The string "option" appears in some lines of the data. Report how many, with no other words.

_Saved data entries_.
-- Opening Marker --

Definition parsed_constant (name : string) (t : PrimitiveType)
    (literal : string) (v : Z) : Constant :=
  {| const_name := name; const_type := t; string_value := literal;
     value := v; const_cpp_type := None; cpp_use_enum := None;
     cpp_value := None |}.

(** ** Constants of the module *)

Definition MAX_BITLEN_FOR_ENUM : Z := 31.
Definition CPP_HEADER_EXTENSION : string := "hpp".

(** ** [type_output_filename] *)

Definition type_output_filename (t : SchemaType) : Result string :=
  match t with
  | Compound full_name =>
      Ok (Py.replace "." Py.os_path_sep full_name ++ "." ++ CPP_HEADER_EXTENSION)
  | _ => Raise AssertionError
  end.

(** ** [fields_includes], local to [generate_one_type] *)

Definition is_compound (t : SchemaType) : bool :=
  match category t with
  | CATEGORY_COMPOUND => true
  | _ => false
  end.

Definition fields_includes (fields : list Attribute) : Result (gset string) :=
  names ← mapM (fun x => type_output_filename (attr_type x))
               (List.filter (fun x => is_compound (attr_type x)) fields);
  Ok (list_to_set names).

(** The include that one field contributes, if any. *)
Definition include_of (x : Attribute) : option string :=
  match attr_type x with
  | Compound full_name =>
      Some (Py.replace "." Py.os_path_sep full_name ++ "." ++ CPP_HEADER_EXTENSION)
  | _ => None
  end.

(** ** [inject_cpp_types], local to [generate_one_type] *)

Definition inject_cpp_types (attributes : list Attribute)
  : Result (list Attribute) :=
  mapM (fun a => v ← type_to_cpp_type (attr_type a);
                 Ok (set_attr_cpp_type v a)) attributes.

Definition inject_cpp_types_const (constants : list Constant)
  : Result (list Constant) :=
  mapM (fun c => v ← type_to_cpp_type (Primitive (const_type c));
                 Ok (set_const_cpp_type v c)) constants.

(** ** [inject_constant_info], local to [generate_one_type] *)

(** A dictionary literal with distinct keys, and [d[k]] guarded by
    [k in d]. *)
Fixpoint dict_get (k : string) (d : list (string * string)) : option string :=
  match d with
  | [] => None
  | (k', v) :: d' => if String.eqb k k' then Some v else dict_get k d'
  end.

Definition numeric_limits (c : Constant) : string :=
  "::std::numeric_limits<typename ::uavcan::StorageType<typename ConstantTypes::"
    ++ const_name c ++ ">::Type>".

Definition numeric_limits_inf (c : Constant) : string :=
  numeric_limits c ++ "::infinity()".

Definition special_values (c : Constant) : list (string * string) :=
  [ ("inf", numeric_limits_inf c);
    ("+inf", numeric_limits_inf c);
    ("-inf", "-" ++ numeric_limits_inf c);
    ("nan", numeric_limits c ++ "::quiet_NaN()") ].

(** The body of the loop for one constant: the constant as the body
    leaves it, and the exception it raises, if any. *)
Definition inject_constant_info_step (c : Constant)
  : Constant * option Exception :=
  match kind (const_type c) with
  | KIND_FLOAT =>
      let c := set_cpp_use_enum false c in
      match dict_get (string_value c) (special_values c) with
      | Some v => (set_cpp_value v c, None)
      | None =>
          if Py.float_accepts (string_value c)
          then (set_cpp_value (string_value c) c, None)
          else (c, Some (ValueError (string_value c)))
      end
  | _ =>
      let c := set_cpp_use_enum
                 ((0 <=? value c)%Z
                  && (bitlen (const_type c) <=? MAX_BITLEN_FOR_ENUM)%Z) c in
      (set_cpp_value (string_value c) c, None)
  end.

(** The loop: it stops at the first exception; the constants after that
    one are left as they were. *)
Fixpoint inject_constant_info (constants : list Constant)
  : list Constant * option Exception :=
  match constants with
  | [] => ([], None)
  | c :: cs =>
      match inject_constant_info_step c with
      | (c', Some e) => (c' :: cs, Some e)
      | (c', None) =>
          let '(cs', e) := inject_constant_info cs in (c' :: cs', e)
      end
  end.
Lemma pre_death_windows_spec search_windows w out w' :
  let boundary := death_date + timedelta_days 1 in
  Pilar3.pre_death_windows server owner name death_date boundary search_windows w
    = (Ret out, w') ->
  exists tried,
    fetch_chain server owner name (pre_death_bounds death_date) w tried w' /\
    (exists rest, search_windows = map fst tried ++ rest) /\
    match out with
    | Some c =>
        exists earlier window f,
          tried = earlier ++ [(window, f)] /\
          none_at_or_before boundary earlier /\
          latest_at_or_before boundary (fetched_nodes f) c
    | None =>
        map fst tried = search_windows /\ none_at_or_before boundary tried
    end.
Proof.
  intros boundary.
  assert (Hb : boundary = death_date + timedelta_days 1) by reflexivity.
  clearbody boundary. revert w.
  induction search_windows as [|window rest IH]; intros w H.
  - simpl in H. unfold ret in H. injection H as <- <-.
    exists []. split; [constructor|]. split; [now exists []|].
    split; [reflexivity|]. intros ? ? ? ? [].
  - simpl in H. unfold bind in H.
    match type of H with
    | context [Pilar3.fetch_commits ?a ?b ?c ?d ?e ?f ?g] =>
        destruct (Pilar3.fetch_commits a b c d e f g) as [[f0|e0] w1] eqn:Ef
    end; [|discriminate].
    rename f0 into f.
    assert (Hcont :
      (forall node t, In node (fetched_nodes f) -> committedDate node = Some t ->
                      boundary < t) ->
      Pilar3.pre_death_windows server owner name death_date boundary rest w1
        = (Ret out, w') ->
      exists tried,
        fetch_chain server owner name (pre_death_bounds death_date) w tried w' /\
        (exists rest', window :: rest = map fst tried ++ rest') /\
        match out with
        | Some c =>
            exists earlier window' f',
              tried = earlier ++ [(window', f')] /\
              none_at_or_before boundary earlier /\
              latest_at_or_before boundary (fetched_nodes f') c
        | None =>
            map fst tried = window :: rest /\ none_at_or_before boundary tried
        end).
    { intros Hnone Hrest. destruct (IH w1 Hrest) as [tried [Hchain [[rest' Hpre] Hout]]].
      exists ((window, f) :: tried).
      split; [apply chain_step with (w1 := w1); [|exact Hchain]; simpl; now rewrite <- Hb|].
      split; [exists rest'; simpl; now rewrite Hpre|].
      destruct out as [c|].
      - destruct Hout as [earlier [window' [f' [-> [Hn Hl]]]]].
        exists ((window, f) :: earlier), window', f'.
        split; [reflexivity|]. split; [now apply none_at_or_before_cons|exact Hl].
      - destruct Hout as [Hm Hn]. split; [simpl; now rewrite Hm|].
        now apply none_at_or_before_cons. }
    destruct f as [[|node commits]|].
    + apply Hcont; [intros ? ? []|exact H].
    + destruct (Pilar3.parse_pre_death boundary (node :: commits) []) as [parsed|e] eqn:Ep;
        [|discriminate].
      destruct (parse_pre_death_spec _ _ _ _ Ep) as [new [Hnew [Hfrom Hall]]].
      simpl in Hnew. subst new.
      destruct parsed as [|p parsed].
      * apply Hcont; [|exact H]. intros n t Hn Ht.
        destruct (Z_lt_le_dec boundary t) as [Hlt|Hle]; [exact Hlt|].
        destruct (Hall n t Hn Ht Hle) as [c [[] _]].
      * destruct (sorted_by_reverse Pilar3.committed_at (p :: parsed)) as [|first others] eqn:Es;
          [discriminate|].
        unfold ret in H. injection H as <- <-.
        apply sorted_by_reverse_head in Es as [Hin Hmax].
        exists [(window, Some (node :: commits))].
        split; [eapply chain_step; [simpl; rewrite <- Hb; exact Ef|constructor]|].
        split; [now exists rest|].
        exists [], window, (Some (node :: commits)).
        split; [reflexivity|]. split; [intros ? ? ? ? []|].
        destruct (Hfrom first Hin) as [Hle Hnode].
        split; [exact Hnode|]. split; [exact Hle|].
        intros n t Hn Ht Htle. destruct (Hall n t Hn Ht Htle) as [c [Hc <-]].
        now apply Hmax.
    + apply Hcont; [intros ? ? []|exact H].
Qed.
End PreDeathFacts.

-- Closing Marker --

_Answer box_.
4